Transcribe all of the listing exactly.
=== Data extract ===
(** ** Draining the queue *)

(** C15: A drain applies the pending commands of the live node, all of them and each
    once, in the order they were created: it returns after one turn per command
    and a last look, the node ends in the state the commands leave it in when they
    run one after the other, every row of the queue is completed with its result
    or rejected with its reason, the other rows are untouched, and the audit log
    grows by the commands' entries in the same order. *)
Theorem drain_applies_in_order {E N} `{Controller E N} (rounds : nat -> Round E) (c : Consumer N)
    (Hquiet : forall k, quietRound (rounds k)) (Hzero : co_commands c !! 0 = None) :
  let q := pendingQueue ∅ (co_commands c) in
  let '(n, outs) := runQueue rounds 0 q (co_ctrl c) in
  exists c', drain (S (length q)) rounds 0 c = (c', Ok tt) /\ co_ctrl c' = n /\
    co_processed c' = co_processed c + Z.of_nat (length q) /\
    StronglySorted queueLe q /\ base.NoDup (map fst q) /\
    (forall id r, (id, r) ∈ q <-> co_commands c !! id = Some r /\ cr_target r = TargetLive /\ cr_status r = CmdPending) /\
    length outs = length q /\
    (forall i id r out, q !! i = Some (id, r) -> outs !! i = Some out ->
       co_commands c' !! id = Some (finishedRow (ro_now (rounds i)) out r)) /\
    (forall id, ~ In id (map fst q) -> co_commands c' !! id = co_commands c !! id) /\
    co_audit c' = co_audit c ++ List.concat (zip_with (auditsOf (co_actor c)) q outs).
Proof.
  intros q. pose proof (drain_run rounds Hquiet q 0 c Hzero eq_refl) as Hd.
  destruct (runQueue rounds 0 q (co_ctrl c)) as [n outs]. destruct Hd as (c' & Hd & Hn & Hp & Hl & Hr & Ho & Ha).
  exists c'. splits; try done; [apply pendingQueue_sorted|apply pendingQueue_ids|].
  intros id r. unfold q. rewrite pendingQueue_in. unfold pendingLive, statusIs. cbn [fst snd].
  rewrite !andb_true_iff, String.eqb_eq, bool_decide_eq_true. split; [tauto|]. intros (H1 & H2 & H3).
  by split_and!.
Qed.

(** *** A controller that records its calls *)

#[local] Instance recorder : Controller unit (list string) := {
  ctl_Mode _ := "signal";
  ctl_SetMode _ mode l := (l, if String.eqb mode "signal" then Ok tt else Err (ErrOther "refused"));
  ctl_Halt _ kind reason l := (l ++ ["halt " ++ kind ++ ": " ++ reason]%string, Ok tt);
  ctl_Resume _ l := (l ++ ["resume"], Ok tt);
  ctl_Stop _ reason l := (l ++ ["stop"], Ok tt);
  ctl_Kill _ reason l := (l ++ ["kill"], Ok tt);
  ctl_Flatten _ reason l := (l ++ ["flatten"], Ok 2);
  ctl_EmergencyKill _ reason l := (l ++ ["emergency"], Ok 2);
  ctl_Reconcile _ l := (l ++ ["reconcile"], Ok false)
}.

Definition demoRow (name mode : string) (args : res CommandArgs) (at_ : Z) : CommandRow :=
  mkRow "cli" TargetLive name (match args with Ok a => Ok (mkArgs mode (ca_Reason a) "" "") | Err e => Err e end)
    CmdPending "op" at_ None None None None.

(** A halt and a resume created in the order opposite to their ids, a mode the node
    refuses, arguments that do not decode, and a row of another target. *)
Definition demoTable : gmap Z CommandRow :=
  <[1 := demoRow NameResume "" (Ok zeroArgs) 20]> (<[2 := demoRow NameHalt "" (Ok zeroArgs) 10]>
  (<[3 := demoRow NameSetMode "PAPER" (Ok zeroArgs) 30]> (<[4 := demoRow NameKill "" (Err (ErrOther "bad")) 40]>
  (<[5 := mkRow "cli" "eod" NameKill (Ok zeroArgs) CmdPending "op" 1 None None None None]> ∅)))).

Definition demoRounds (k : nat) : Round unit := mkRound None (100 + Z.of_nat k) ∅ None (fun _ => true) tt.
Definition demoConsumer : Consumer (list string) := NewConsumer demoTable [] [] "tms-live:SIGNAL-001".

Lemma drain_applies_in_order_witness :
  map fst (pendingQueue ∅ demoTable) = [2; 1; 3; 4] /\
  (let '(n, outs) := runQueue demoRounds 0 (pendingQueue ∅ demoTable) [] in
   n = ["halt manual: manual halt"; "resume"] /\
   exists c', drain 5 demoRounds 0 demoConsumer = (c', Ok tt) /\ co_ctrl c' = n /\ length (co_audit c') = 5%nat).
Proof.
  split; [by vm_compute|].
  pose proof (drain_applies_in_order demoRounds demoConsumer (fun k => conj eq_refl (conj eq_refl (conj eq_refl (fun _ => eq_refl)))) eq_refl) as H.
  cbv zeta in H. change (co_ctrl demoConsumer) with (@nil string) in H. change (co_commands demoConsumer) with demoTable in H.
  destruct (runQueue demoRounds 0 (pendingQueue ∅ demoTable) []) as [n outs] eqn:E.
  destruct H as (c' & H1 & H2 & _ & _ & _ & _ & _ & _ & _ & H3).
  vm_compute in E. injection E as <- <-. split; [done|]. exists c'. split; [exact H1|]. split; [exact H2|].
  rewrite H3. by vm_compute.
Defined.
===
Exercise output:
(** ** Draining the queue *)

(** C15: A drain applies the pending commands of the live node, all of them and each
    once, in the order they were created: it returns after one turn per command
    and a last look, the node ends in the state the commands leave it in when they
    run one after the other, every row of the queue is completed with its result
    or rejected with its reason, the other rows are untouched, and the audit log
    grows by the commands' entries in the same order. *)
Theorem drain_applies_in_order {E N} `{Controller E N} (rounds : nat -> Round E) (c : Consumer N)
    (Hquiet : forall k, quietRound (rounds k)) (Hzero : co_commands c !! 0 = None) :
  let q := pendingQueue ∅ (co_commands c) in
  let '(n, outs) := runQueue rounds 0 q (co_ctrl c) in
  exists c', drain (S (length q)) rounds 0 c = (c', Ok tt) /\ co_ctrl c' = n /\
    co_processed c' = co_processed c + Z.of_nat (length q) /\
    StronglySorted queueLe q /\ base.NoDup (map fst q) /\
    (forall id r, (id, r) ∈ q <-> co_commands c !! id = Some r /\ cr_target r = TargetLive /\ cr_status r = CmdPending) /\
    length outs = length q /\
    (forall i id r out, q !! i = Some (id, r) -> outs !! i = Some out ->
       co_commands c' !! id = Some (finishedRow (ro_now (rounds i)) out r)) /\
    (forall id, ~ In id (map fst q) -> co_commands c' !! id = co_commands c !! id) /\
    co_audit c' = co_audit c ++ List.concat (zip_with (auditsOf (co_actor c)) q outs).
Proof.
  intros q. pose proof (drain_run rounds Hquiet q 0 c Hzero eq_refl) as Hd.
  destruct (runQueue rounds 0 q (co_ctrl c)) as [n outs]. destruct Hd as (c' & Hd & Hn & Hp & Hl & Hr & Ho & Ha).
  exists c'. splits; try done; [apply pendingQueue_sorted|apply pendingQueue_ids|].
  intros id r. unfold q. rewrite pendingQueue_in. unfold pendingLive, statusIs. cbn [fst snd].
  rewrite !andb_true_iff, String.eqb_eq, bool_decide_eq_true. split; [tauto|]. intros (H1 & H2 & H3).
  by split_and!.
Qed.

(** *** A controller that records its calls *)

#[local] Instance recorder : Controller unit (list string) := {
  ctl_Mode _ := "signal";
  ctl_SetMode _ mode l := (l, if String.eqb mode "signal" then Ok tt else Err (ErrOther "refused"));
  ctl_Halt _ kind reason l := (l ++ ["halt " ++ kind ++ ": " ++ reason]%string, Ok tt);
  ctl_Resume _ l := (l ++ ["resume"], Ok tt);
  ctl_Stop _ reason l := (l ++ ["stop"], Ok tt);
  ctl_Kill _ reason l := (l ++ ["kill"], Ok tt);
  ctl_Flatten _ reason l := (l ++ ["flatten"], Ok 2);
  ctl_EmergencyKill _ reason l := (l ++ ["emergency"], Ok 2);
  ctl_Reconcile _ l := (l ++ ["reconcile"], Ok false)
}.

Definition demoRow (name mode : string) (args : res CommandArgs) (at_ : Z) : CommandRow :=
  mkRow "cli" TargetLive name (match args with Ok a => Ok (mkArgs mode (ca_Reason a) "" "") | Err e => Err e end)
    CmdPending "op" at_ None None None None.

(** A halt and a resume created in the order opposite to their ids, a mode the node
    refuses, arguments that do not decode, and a row of another target. *)
Definition demoTable : gmap Z CommandRow :=
  <[1 := demoRow NameResume "" (Ok zeroArgs) 20]> (<[2 := demoRow NameHalt "" (Ok zeroArgs) 10]>
  (<[3 := demoRow NameSetMode "PAPER" (Ok zeroArgs) 30]> (<[4 := demoRow NameKill "" (Err (ErrOther "bad")) 40]>
  (<[5 := mkRow "cli" "eod" NameKill (Ok zeroArgs) CmdPending "op" 1 None None None None]> ∅)))).

Definition demoRounds (k : nat) : Round unit := mkRound None (100 + Z.of_nat k) ∅ None (fun _ => true) tt.
Definition demoConsumer : Consumer (list string) := NewConsumer demoTable [] [] "tms-live:SIGNAL-001".

Lemma drain_applies_in_order_witness :
  map fst (pendingQueue ∅ demoTable) = [2; 1; 3; 4] /\
  (let '(n, outs) := runQueue demoRounds 0 (pendingQueue ∅ demoTable) [] in
   n = ["halt manual: manual halt"; "resume"] /\
   exists c', drain 5 demoRounds 0 demoConsumer = (c', Ok tt) /\ co_ctrl c' = n /\ length (co_audit c') = 5%nat).
Proof.
  split; [by vm_compute|].
  pose proof (drain_applies_in_order demoRounds demoConsumer (fun k => conj eq_refl (conj eq_refl (conj eq_refl (fun _ => eq_refl)))) eq_refl) as H.
  cbv zeta in H. change (co_ctrl demoConsumer) with (@nil string) in H. change (co_commands demoConsumer) with demoTable in H.
  destruct (runQueue demoRounds 0 (pendingQueue ∅ demoTable) []) as [n outs] eqn:E.
  destruct H as (c' & H1 & H2 & _ & _ & _ & _ & _ & _ & _ & H3).
  vm_compute in E. injection E as <- <-. split; [done|]. exists c'. split; [exact H1|]. split; [exact H2|].
  rewrite H3. by vm_compute.
Defined.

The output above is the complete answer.